夕方、定時を少しすぎた頃に外回りから神谷くんが戻ってきた。

「お疲れ様です」

「あぁ、ありがと。いやぁ、なんだか取引先に振り回されてヘトヘトだよ」

そうは言っても人あたりのいい彼のことだから、うまく話をまとめてきたに違いない。

「あれ? 渡辺さん何かあった? この前までと少し顔つきが変わったよ。スッキリしているっていうか」

「え?」

「なんて言ったらいいのかわからないけど、吹っ切れた感じがあるっていうか。表情が柔らかくなってるし、いいことあった?」

一瞬ドキッとして、ペンを持ったまま思わず固まってしまう。どうしてこう神谷くんは鋭いのだろうか。

「えっと……、久しぶりによく寝たなぁって感じ?」

「それでそこまで変わるって、子供みたいだな」

クククッと笑う神谷くんに私も笑って誤魔化す。
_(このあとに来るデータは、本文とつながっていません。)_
(** ** Addresses *)

Definition Is4In6 (a : Addr) : bool := match a with Addr6 x _ => Z.shiftr x 32 =? 65535 | _ => false end.
Definition Unmap (a : Addr) : Addr := if Is4In6 a then Addr4 (addr_bits a mod 2 ^ 32) else a.
Definition IsUnspecified (a : Addr) : bool := bool_decide (a = Addr4 0) || bool_decide (a = Addr6 0 "").
Definition IsMulticast (a : Addr) : bool :=
  match a with
  | AddrZero => false
  | Addr4 x => Z.land (Z.shiftr x 24) 240 =? 224
  | Addr6 x _ => Z.shiftr x 120 =? 255
  end.

(** ** Admission *)

Definition valid_ports (open : ProxyConnectionOpen) : bool :=
  (1 <=? po_SourcePort open) && (po_SourcePort open <=? 65535) && (1 <=? po_OriginalPort open) && (po_OriginalPort open <=? 65535).

Definition tls_metadata_ok (open : ProxyConnectionOpen) (isTLS : bool) : bool :=
  let tls := po_TLS open in
  let code := po_TLSFailureCode open in
  negb ((253 <? strlen (tc_SNI tls)) || (256 <? strlen (tc_ALPN tls)))
  && negb (negb isTLS && (tc_Available tls || tc_Decrypted tls || negb (bool_decide (tc_SNI tls = "")) || negb (bool_decide (tc_ALPN tls = ""))))
  && (bool_decide (code = "")
      || negb (negb isTLS
               || negb (bool_decide (code = "TLS_CLIENTHELLO_TIMEOUT")) && negb (bool_decide (code = "TLS_CLIENTHELLO_INVALID"))
               || tc_Available tls || negb (bool_decide (tc_SNI tls = "")) || negb (bool_decide (tc_ALPN tls = "")))).

Definition unusable (a : Addr) : bool := IsUnspecified a || IsMulticast a.

(** The client and the upstream endpoint, and the TLS flag; [None] is an error. *)
Definition validateGateOpen (open : ProxyConnectionOpen) : option (AddrPort * AddrPort * bool) :=
  match po_IsTLS open with
  | None => None
  | Some isTLS =>
      if negb (strlen (po_ConnectionID open) =? 32) || negb (EqualFold (po_Protocol open) "tcp") || negb (valid_ports open)
         || negb (hex_ok (po_ConnectionID open)) then None
      else
        match ParseAddr (po_SourceIP open), ParseAddr (po_OriginalIP open) with
        | Some source, Some destination =>
            let source := Unmap source in
            let destination := Unmap destination in
            if negb (BitLen source =? BitLen destination) || unusable source || unusable destination then None
            else if negb (tls_metadata_ok open isTLS) then None
            else Some (mkAddrPort source (po_SourcePort open), mkAddrPort destination (po_OriginalPort open), isTLS)
        | _, _ => None
        end
  end.

(** ** The connection table *)

Definition defaultGateConnections : Z := 50000.
Definition gateConnectionTTL : Duration := 5 * Minute.

Definition sameGateConnection (a b : ProxyConnectionOpen) : bool :=
  bool_decide (po_ConnectionID a = po_ConnectionID b) && bool_decide (po_SourceIP a = po_SourceIP b)
  && (po_SourcePort a =? po_SourcePort b) && bool_decide (po_OriginalIP a = po_OriginalIP b)
  && (po_OriginalPort a =? po_OriginalPort b) && bool_decide (po_Protocol a = po_Protocol b)
  && bool_decide (po_TLSFailureCode a = po_TLSFailureCode b)
  && match po_IsTLS a, po_IsTLS b with Some x, Some y => Bool.eqb x y | _, _ => false end.

Definition connection_limit (s : GateService) : Z :=
  if (MaxConnections s <=? 0) || (defaultGateConnections <? MaxConnections s) then defaultGateConnections else MaxConnections s.

(** The sweep of expired records when the table is full. *)
Definition sweep_connections (now : Time) (m : gmap string gateConnectionRecord) : gmap string gateConnectionRecord :=
  filter (fun e => Before now (gc_expires e.2) = true) m.

(** The action still needs the connection on record. *)
Definition tracked_action (action : TLSGateAction) : bool :=
  bool_decide (action = TLSGateInspectHTTP) || bool_decide (action = TLSGateDecrypt).

(** The section under [gateMu]; the clock does not advance inside it. *)
Definition remember (open : ProxyConnectionOpen) (decision : ProxyConnectionDecision) (s : GateService) : GateService * bool :=
  let now := clock (gs_Runtime s) in
  let id := po_ConnectionID open in
  let conflict := match gateConnections s !! id with
                  | Some existing =>
                      Before now (gc_expires existing) &&
                      (negb (sameGateConnection (gc_open existing) open)
                       || negb (bool_decide (gc_sessionID existing = "")) && negb (bool_decide (gc_sessionID existing = cd_SessionID decision)))
                  | None => false
                  end in
  if conflict then (s <| gateConnections ::= delete id |>, false)
  else if negb (tracked_action (cd_Action decision)) then (s, true)
  else
    let limit := connection_limit s in
    let s := if negb (bool_decide (is_Some (gateConnections s !! id))) && (limit <=? Z.of_nat (size (gateConnections s)))
             then s <| gateConnections ::= sweep_connections now |> else s in
    if negb (bool_decide (is_Some (gateConnections s !! id))) && (limit <=? Z.of_nat (size (gateConnections s)))
    then (s, false)
    else (s <| gateConnections ::= insert id (mkGateConnectionRecord open (cd_SessionID decision) (now + gateConnectionTTL)) |>, true).

Definition rememberGateConnection (open : ProxyConnectionOpen) (decision : ProxyConnectionDecision) : GS bool :=
  atomic (remember open decision).

Definition gateConnection (id : string) : GS (option ProxyConnectionOpen) :=
  atomic (fun s =>
    match gateConnections s !! id with
    | Some value =>
        if Before (clock (gs_Runtime s)) (gc_expires value) then (s, Some (gc_open value))
        else (s <| gateConnections ::= delete id |>, None)
    | None => (s <| gateConnections ::= delete id |>, None)
    end).

(** ** The session behind a connection *)

(** What the conntrack source does for one lookup: it may not support reply
    lookups, the slot or the answer may not come in time, or it answers. *)
Inductive Lookup : Type :=
| LookupUnsupported
| LookupSlotTimeout
| LookupAnswer (answer : result SourceError ConntrackRecord).

Inductive ResolveError : Type := ResolveStore (e : StoreError) | ResolveOther.

(** The kernel's record is about the reply of [tuple] in the engine's scope. *)
Definition reply_record_ok (scope : Scope) (tuple reply : Tuple) (record : ConntrackRecord) : bool :=
  let identity := cr_Identity record in
  pr_ID (cr_Presence record) && negb (ci_ID identity =? 0) && Tuple_Valid (ci_Original identity)
  && bool_decide (ci_NetworkNS identity = sc_NetworkNamespace scope) && (ci_Zone identity =? sc_ConntrackZone scope)
  && (ci_Family identity =? tp_Family tuple) && pr_ReplyTuple (cr_Presence record)
  && bool_decide (cr_ReplyTuple record = Some reply).

(** The store's record is still waiting for its zones and carries no verdict. *)
Definition awaiting_enrichment (v : RuntimeSession) : bool :=
  (bool_decide (rs_SourceZone v = "") || bool_decide (rs_DestinationZone v = ""))
  && bool_decide (rs_Decision v = DecisionNone) && bool_decide (rs_EffectiveDecision v = DecisionNone)
  && negb (rs_Revoked v) && negb (bool_decide (rs_State v = SessionClosed)).

Definition resolve_record (s : GateService) (tuple : Tuple) (record : ConntrackRecord) : result ResolveError RuntimeSession :=
  if negb (reply_record_ok (gs_Scope s) tuple (Tuple_Reverse tuple) record) then Err ResolveOther
  else match ResolveIdentity (Store (gs_Runtime s)) (cr_Identity record) with
  | Err e => Err (ResolveStore e)
  | Ok value =>
      if conflict (ci_KernelStart (cr_Identity record)) (ci_KernelStart (rs_Identity value)) || awaiting_enrichment value
      then Err (ResolveStore ErrSessionMissing) else Ok value
  end.

Definition resolveProxySession (lookup : Lookup) (tuple : Tuple) : GS (result ResolveError RuntimeSession) :=
  match lookup with
  | LookupUnsupported =>
      peek (fun s => match Resolve (Store (gs_Runtime s)) (mkKey (gs_Scope s) tuple) with
                     | Ok v => Ok v
                     | Err e => Err (ResolveStore e)
                     end)
  | LookupSlotTimeout => mret (Err ResolveOther)
  | LookupAnswer answer =>
      _ ← modify (fun s => s <| gs_Runtime ::= fun r => r <| refreshSlots ::= Z.add 1 |> |>);
      res ← match answer with
            | Err _ => mret (Err ResolveOther)
            | Ok record => peek (fun s => resolve_record s tuple record)
            end;
      _ ← modify (fun s => s <| gs_Runtime ::= fun r => r <| refreshSlots ::= Z.add (-1) |> |>);
      mret res
  end.

(** ** The decision *)

Definition refuse (reason : string) (d : ProxyConnectionDecision) : ProxyConnectionDecision := d <| cd_ReasonCode := reason |>.
Definition unavailable : ProxyConnectionDecision -> ProxyConnectionDecision := refuse "GATE_ENGINE_UNAVAILABLE".

Definition decide_decrypt (plan : RequestGatePlan) (upstream : AddrPort) (open : ProxyConnectionOpen)
    (d : ProxyConnectionDecision) : ProxyConnectionDecision :=
  match MatchTLSExclusion plan (tc_SNI (po_TLS open)) upstream with
  | Some _ => d <| cd_Action := TLSGateBypass |> <| cd_ReasonCode := "TLS_EXCLUSION" |>
  | None =>
      if negb (bool_decide (po_TLSFailureCode open = "")) || bool_decide (tc_SNI (po_TLS open) = "") then
        let d := d <| cd_ReasonCode := if bool_decide (po_TLSFailureCode open = "") then "TLS_SNI_UNAVAILABLE"
                                       else po_TLSFailureCode open |> in
        if bool_decide (rp_FailMode plan = GateFailOpen) then d <| cd_Action := TLSGateBypass |> else d
      else d <| cd_Action := TLSGateDecrypt |> <| cd_ReasonCode := "GATE_INSPECTION_REQUIRED" |>
  end.

(** [isTLS] is [*open.IsTLS], which admission has checked to be present. *)
Definition decideGate (program : Program) (view : View) (upstream : AddrPort) (open : ProxyConnectionOpen) (isTLS : bool)
    (d : ProxyConnectionDecision) (baseAction : Decision) : ProxyConnectionDecision :=
  let m := Evaluate program view in
  if negb (bool_decide (baseAction = DecisionAllow)) || negb (bool_decide (pv_Action m = DecisionAllow)) then
    d <| cd_PolicyID := pv_PolicyID m |> <| cd_ReasonCode := "GATE_POLICY_NOT_ALLOWED" |>
  else
    let d := d <| cd_PolicyID := pv_PolicyID m |> in
    let plan := SelectRequestGate program view in
    if negb (rp_Enabled plan) then d <| cd_Action := TLSGateBypass |> <| cd_ReasonCode := "GATE_NOT_REQUESTED" |>
    else if negb (rp_Generation plan =? cd_ConfigGeneration d) || negb (bool_decide (rp_PolicyID plan = pv_PolicyID m))
            || negb (GateFailMode_Valid (rp_FailMode plan)) then unavailable d
    else
      let d := d <| cd_ProfileID := rp_ProfileID plan |> <| cd_FailMode := rp_FailMode plan |> in
      if negb isTLS then d <| cd_Action := TLSGateInspectHTTP |> <| cd_ReasonCode := "GATE_INSPECTION_REQUIRED" |>
      else match rp_TLSMode plan with
      | TLSBypass => d <| cd_Action := TLSGateBypass |> <| cd_ReasonCode := "GATE_NOT_REQUESTED" |>
      | TLSMetadata => d <| cd_Action := TLSGateMetadataOnly |> <| cd_ReasonCode := "GATE_NOT_REQUESTED" |>
      | TLSDecrypt => decide_decrypt plan upstream open d
      | _ => unavailable d
      end.

(** ** Opening a connection *)

(** What one call is about, fixed before the first attempt. *)
Record Opening : Type := mkOpening {
  op_open : ProxyConnectionOpen;
  op_client : AddrPort;
  op_upstream : AddrPort;
  op_isTLS : bool;
  op_tuple : Tuple;
  op_base : ProxyConnectionDecision;
}.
彼はその後何気ない調子で、

「そんなに寝たなら久しぶりに飲みに行くか?」

その言葉にまた心臓が飛び跳ねた。彼の表情はいつもの冗談混じりだが、その奥にはほんの少しだけ本音の影が見えた気がして、以前言われた言葉が思い出された。俺は俺で攻めるから、と言われた彼の視線と同じものを感じた。

「ごめん、今日はちょっと……」

「そっか、また誘うよ」

彼は私の少し困ったような表情を見てすぐに引き下がってくれる。人の機微を感じて立ち回れるところが彼のすごいところだと思う。神谷くんはふっと笑うと「じゃ、またな」というと私の席から離れた。